* **The task**
Lines with "Leaf": pull these out of the listing below.
※
(** In a balanced tree the loop stops at once. *)
Lemma climb_fixed c l x h r : balanced (Node l x h r) -> climb c (Node l x h r) = (fill c (Node l x h r), true).
Proof.
  intros (_ & _ & -> & H1 & H2). destruct c; cbn [climb]; unfold fix_node; (rewrite !(proj2 (Z.ltb_ge (_ + 1) _)) by lia);
  assert ((if ht l <? ht r then ht r else ht l) = Z.max (ht l) (ht r)) as -> by (destruct (Z.ltb_spec (ht l) (ht r)); lia); rewrite Z.eqb_refl; done.
Qed.

Lemma climbable_fixed c l x h r : balanced (Node l x h r) -> climbable c (Node l x h r).
Proof.
  intros H. pose proof (climb_fixed [] _ _ _ _ H) as Hf. cbn [climb] in Hf. destruct H as (Hl & Hr & _ & H1 & H2).
  destruct c; cbn [climbable]; split_and!; try done; try lia. intros t' E. rewrite E in Hf. done.
Qed.

Lemma fill_app c1 c2 t : fill (c1 ++ c2) t = fill c2 (fill c1 t).
Proof. apply foldl_app. Qed.

Lemma climb_app c1 c2 t : climb (c1 ++ c2) t = (let '(t', stop) := climb c1 t in if stop then (fill c2 t', true) else climb_up c2 t').
Proof.
  revert t. induction c1 as [|f c1 IH]; intros [|l x h r]; cbn [climb app]; try solve [by destruct c2|unfold fill; cbn; by rewrite foldl_app].
  - destruct c2 as [|f c2]; cbn [climb climb_up]; destruct (fix_node l x h r) as [t' []]; done.
  - destruct (fix_node l x h r) as [t' []]; [unfold fill; cbn; by rewrite foldl_app|]. apply IH.
Qed.

Lemma balanced_fill c t : balanced (fill c t) -> balanced t.
Proof. revert t. induction c as [|f c IH]; intros t; [done|]. cbn [fill foldl]. intros H. apply IH in H. destruct f; cbn in H; tauto. Qed.

(** Every node has a place. *)
Lemma tree_split T x : x ∈ inorder T -> exists c l h r, T = fill c (Node l x h r).
Proof.
  induction T as [|l IHl y h r IHr]; cbn [inorder]; [by intros ?%not_elem_of_nil|]. rewrite elem_of_app, elem_of_cons. intros [Hl|[->|Hr]].
  - destruct (IHl Hl) as (c & l' & h' & r' & ->). exists (c ++ [InLeft y h r]), l', h', r'. by rewrite fill_app.
  - by exists [], l, h, r.
  - destruct (IHr Hr) as (c & l' & h' & r' & ->). exists (c ++ [InRight l y h]), l', h', r'. by rewrite fill_app.
Qed.

Lemma fill_ctx_balanced c t : balanced (fill c t) -> ctx_balanced c (ht t).
Proof.
  revert t. induction c as [|f c IH]; intros t; [done|]. cbn [fill foldl ctx_balanced]. intros H. pose proof (balanced_fill _ _ H) as Hp. apply IH in H.
  destruct f; cbn in *; destruct Hp as (? & ? & -> & ? & ?); split_and!; try done; lia.
Qed.

(** ** The trees in memory *)

Fixpoint tree_at (m : gmap Z util_avl_struct) (t : tree) (par : option Z) : Prop :=
  match t with
  | Leaf => True
  | Node l x h r =>
      m !! x = Some {| avl_left := root_of l; avl_right := root_of r; parent := par; height := h |} /\ tree_at m l (Some x) /\ tree_at m r (Some x)
  end.

Definition frame_struct (f : frame) (child par : option Z) : util_avl_struct :=
  match f with
  | InLeft _ h r => {| avl_left := child; avl_right := root_of r; parent := par; height := h |}
  | InRight l _ h => {| avl_left := root_of l; avl_right := child; parent := par; height := h |}
  end.
(** [rt] is the pointer to the root, [child] the pointer in the hole. *)
Fixpoint ctx_at (m : gmap Z util_avl_struct) (rt : option Z) (c : list frame) (child : option Z) : Prop :=
  match c with
  | [] => rt = child
  | f :: c => m !! frame_node f = Some (frame_struct f child (up c)) /\ tree_at m (sibling f) (Some (frame_node f)) /\ ctx_at m rt c (Some (frame_node f))
  end.
Fixpoint ctx_nodes (c : list frame) : list Z := match c with [] => [] | f :: c => frame_node f :: inorder (sibling f) ++ ctx_nodes c end.
Definition place_at (c : list frame) : place := match c with [] => RootPlace | InLeft x _ _ :: _ => LeftPlace x | InRight _ x _ :: _ => RightPlace x end.

(** The tree [t] in the context [c] is in memory. *)
Definition rep (s : util_avl_root) (c : list frame) (t : tree) : Prop :=
  tree_at (avl_nodes s) t (up c) /\ ctx_at (avl_nodes s) (root_node s) c (root_of t) /\ NoDup (inorder t ++ ctx_nodes c).
(** Only the nodes in [l] may have changed. *)
Definition keeps (l : list Z) (s s' : util_avl_root) : Prop := forall y, y ∉ l -> avl_nodes s' !! y = avl_nodes s !! y.

Definition reparent (p : option Z) (t : tree) (m : gmap Z util_avl_struct) : gmap Z util_avl_struct :=
  match t with Leaf => m | Node _ x _ _ => alter (fun n => {n with parent := p}) x m end.
Definition placed (c : list frame) (v : option Z) (m : gmap Z util_avl_struct) : gmap Z util_avl_struct :=
  match c with
  | [] => m
  | InLeft x _ _ :: _ => alter (fun n => {n with avl_left := v}) x m
  | InRight _ x _ :: _ => alter (fun n => {n with avl_right := v}) x m
  end.
Definition placed_root (c : list frame) (v rt : option Z) : option Z := match c with [] => v | _ => rt end.

Lemma root_not t y : y ∉ inorder t -> root_of t <> Some y.
Proof. destruct t as [|l x h r]; cbn; [done|]. rewrite elem_of_app, elem_of_cons. intros H [= ->]. tauto. Qed.
Lemma up_not c y : y ∉ ctx_nodes c -> up c <> Some y.
Proof. destruct c as [|f c]; cbn; [done|]. rewrite elem_of_cons. intros H [= <-]. tauto. Qed.

Lemma reparent_ne p t m y : root_of t <> Some y -> reparent p t m !! y = m !! y.
Proof. destruct t; cbn; [done|]. intros H. rewrite lookup_alter_ne; [done|]. congruence. Qed.
Lemma placed_ne c v m y : up c <> Some y -> placed c v m !! y = m !! y.
Proof. destruct c as [|[] c]; cbn; [done|..]; intros H; (rewrite lookup_alter_ne; [done|]; congruence). Qed.
(** The tree [T] holds areas that do not overlap, in the order of their addresses. *)
Record aspace_ok (w : Z) (s : rt_aspace) (T : tree) : Prop := {
  ok_avl : avl (aspace_tree s) T;
  ok_areas : forall x, x ∈ inorder T -> is_Some (vareas s !! x) /\ 0 <= start_of s x < end_of s x /\ end_of s x <= 2 ^ w;
  ok_order : StronglySorted (fun x y => end_of s x <= start_of s y) (inorder T) }.

Lemma on_tree_run {A} (m : An A) s a t : m (aspace_tree s) = Ok (a, t) -> on_tree m s = Ok (a, {s with aspace_tree := t}).
Proof. intros H. unfold on_tree. by rewrite H. Qed.
Lemma on_tree_read {A} (m : An A) s a : m (aspace_tree s) = Ok (a, aspace_tree s) -> on_tree m s = Ok (a, s).
Proof. intros H. rewrite (on_tree_run _ _ _ _ H). by destruct s. Qed.
Lemma get_varea_run s x : is_Some (vareas s !! x) -> exists v, get_varea x s = Ok (v, s) /\ va_start v = start_of s x /\ va_start v + va_size v = end_of s x.
Proof. intros [v Hv]. exists v. unfold get_varea, start_of, end_of. by rewrite Hv. Qed.

Lemma sorted_weaken (R R' : relation Z) (l : list Z) : (forall x y, x ∈ l -> y ∈ l -> R x y -> R' x y) -> StronglySorted R l -> StronglySorted R' l.
Proof.
  induction l as [|x l IH]; intros HR Hs; [constructor|]. apply StronglySorted_cons in Hs as (Hx & Hs). apply StronglySorted_cons. rewrite Forall_forall in Hx |- *.
  split; [intros y Hy; apply HR; [set_solver|set_solver|by apply Hx]|apply IH; [intros; apply HR; set_solver|done] ].
Qed.

Lemma filter_all_out (P : Z -> Prop) `{!forall x, Decision (P x)} (l : list Z) : (forall x, x ∈ l -> ~ P x) -> filter P l = [].
Proof. induction l as [|x l IH]; intros Hn; [done|]. rewrite filter_cons_False by (apply Hn; set_solver). apply IH. set_solver. Qed.

Section AspaceFacts.
Context (w : Z) (Hw : 32 <= w).

(** The searches go down one branch: [cmp] falls along the tree. *)
Lemma search_loop_run s compare rs re t par fuel :
  tree_at (avl_nodes (aspace_tree s)) t par -> (forall x, x ∈ inorder t -> is_Some (vareas s !! x)) -> (length (inorder t) <= fuel)%nat ->
  let cmp x := compare rs re (start_of s x) (wrap w (end_of s x - 1)) in
  StronglySorted (fun x y => cmp y <= cmp x) (inorder t) ->
  exists r, search_loop w fuel compare rs re (root_of t) s = Ok (r, s) /\
    match r with Some x => x ∈ inorder t /\ cmp x = 0 | None => forall x, x ∈ inorder t -> cmp x <> 0 end.
Proof using.
  clear Hw. intros Ht Ha Hf cmp. revert par fuel Ht Ha Hf. induction t as [|l IHl x h r IHr]; intros par fuel Ht Ha Hf Hs; [exists None; split; [by destruct fuel|by intros x ?%not_elem_of_nil]|].
  cbn [inorder] in *. rewrite length_app in Hf. cbn [length] in Hf. destruct fuel as [|fuel]; [lia|]. destruct Ht as (Hx & Hl & Hr). cbn [root_of search_loop].
  destruct (get_varea_run s x) as (v & Hv & Ev1 & Ev2); [apply Ha; set_solver|]. rewrite (bind_run _ _ _ _ _ Hv), Ev2, Ev1. fold (cmp x).
  apply StronglySorted_app in Hs as (Hlx & Hsl & Hsr). apply StronglySorted_cons in Hsr as (Hxr & Hsr). rewrite Forall_forall in Hxr.
  destruct (Z.ltb_spec (cmp x) 0); [|destruct (Z.ltb_spec 0 (cmp x))].
  - rewrite (bind_run _ _ _ _ _ (on_tree_read _ _ _ (get_node_run _ _ _ Hx))). cbn [avl_left]. destruct (IHl (Some x) fuel) as (y & Hrun & Hy); [done|set_solver|lia|done|]. exists y. split; [done|].
    destruct y as [y|]; [set_solver|]. intros z. rewrite elem_of_app, elem_of_cons. intros [Hz|[->|Hz] ]; [by apply Hy|lia|]. specialize (Hxr z Hz). lia.
  - rewrite (bind_run _ _ _ _ _ (on_tree_read _ _ _ (get_node_run _ _ _ Hx))). cbn [avl_right]. destruct (IHr (Some x) fuel) as (y & Hrun & Hy); [done|set_solver|lia|done|]. exists y. split; [done|].
    destruct y as [y|]; [set_solver|]. intros z. rewrite elem_of_app, elem_of_cons. intros [Hz|[->|Hz] ]; [|lia|by apply Hy]. specialize (Hlx z x Hz). cbn in Hlx. specialize (Hlx ltac:(set_solver)). lia.
  - exists (Some x). split; [done|]. split; [set_solver|lia].
Qed.

(** Two facts about neighbours in the order. *)
Lemma ok_in s T x : aspace_ok w s T -> x ∈ inorder T -> 0 <= start_of s x < end_of s x /\ end_of s x <= 2 ^ w.
Proof using. intros Hok Hx. by apply (ok_areas _ _ _ Hok). Qed.

Lemma overlap_mono s T rs re : aspace_ok w s T -> rs <= re ->
  StronglySorted (fun x y => compare_overlap rs re (start_of s y) (wrap w (end_of s y - 1)) <= compare_overlap rs re (start_of s x) (wrap w (end_of s x - 1))) (inorder T).
Proof using Hw.
  intros Hok Hr. eapply sorted_weaken; [|exact (ok_order _ _ _ Hok)]. intros x y Hx Hy Hxy. pose proof (ok_in s T x Hok Hx). pose proof (ok_in s T y Hok Hy). cbn beta in *.
  rewrite !wrap_small by (unfold in_u; lia). unfold compare_overlap. repeat case_match; lia.
Qed.

Lemma search_overlap_run s T rs re fuel : aspace_ok w s T -> 0 <= rs <= re -> (length (inorder T) <= fuel)%nat ->
  exists r, _aspace_bst_search_overlap w fuel rs re s = Ok (r, s) /\
    match r with Some x => x ∈ inorder T /\ start_of s x <= re /\ rs < end_of s x | None => forall x, x ∈ inorder T -> re < start_of s x \/ end_of s x <= rs end.
Proof using Hw.
  intros Hok Hr Hf. pose proof (ok_avl _ _ _ Hok) as ((Ht & Hc & _) & _). cbn [ctx_at up] in Ht, Hc. unfold _aspace_bst_search_overlap, search. rewrite (bind_run get _ _ s s eq_refl), Hc.
  destruct (search_loop_run s compare_overlap rs re T None fuel Ht) as (r & Hrun & Hres); [by intros x Hx; apply (ok_areas _ _ _ Hok)|done|apply overlap_mono; [done|lia]|].
  exists r. split; [done|]. assert (forall x, x ∈ inorder T -> 0 <= start_of s x < end_of s x /\ wrap w (end_of s x - 1) = end_of s x - 1) as Hwr.
  { intros x Hx. pose proof (ok_in s T x Hok Hx). split; [lia|]. apply wrap_small. unfold in_u. lia. }
  destruct r as [x|]; [destruct Hres as (Hx & Hz)|intros x Hx; specialize (Hres x Hx) as Hz]; destruct (Hwr x Hx) as (Hse & Ew); rewrite Ew in Hz; unfold compare_overlap in Hz;
  destruct (Z.ltb_spec (end_of s x - 1) rs), (Z.ltb_spec re (start_of s x)); (lia || (split; [done|lia])).
Qed.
※
* **Response below**
  | Leaf => True
  match t with Leaf => m | Node _ x _ _ => alter (fun n => {n with parent := p}) x m end.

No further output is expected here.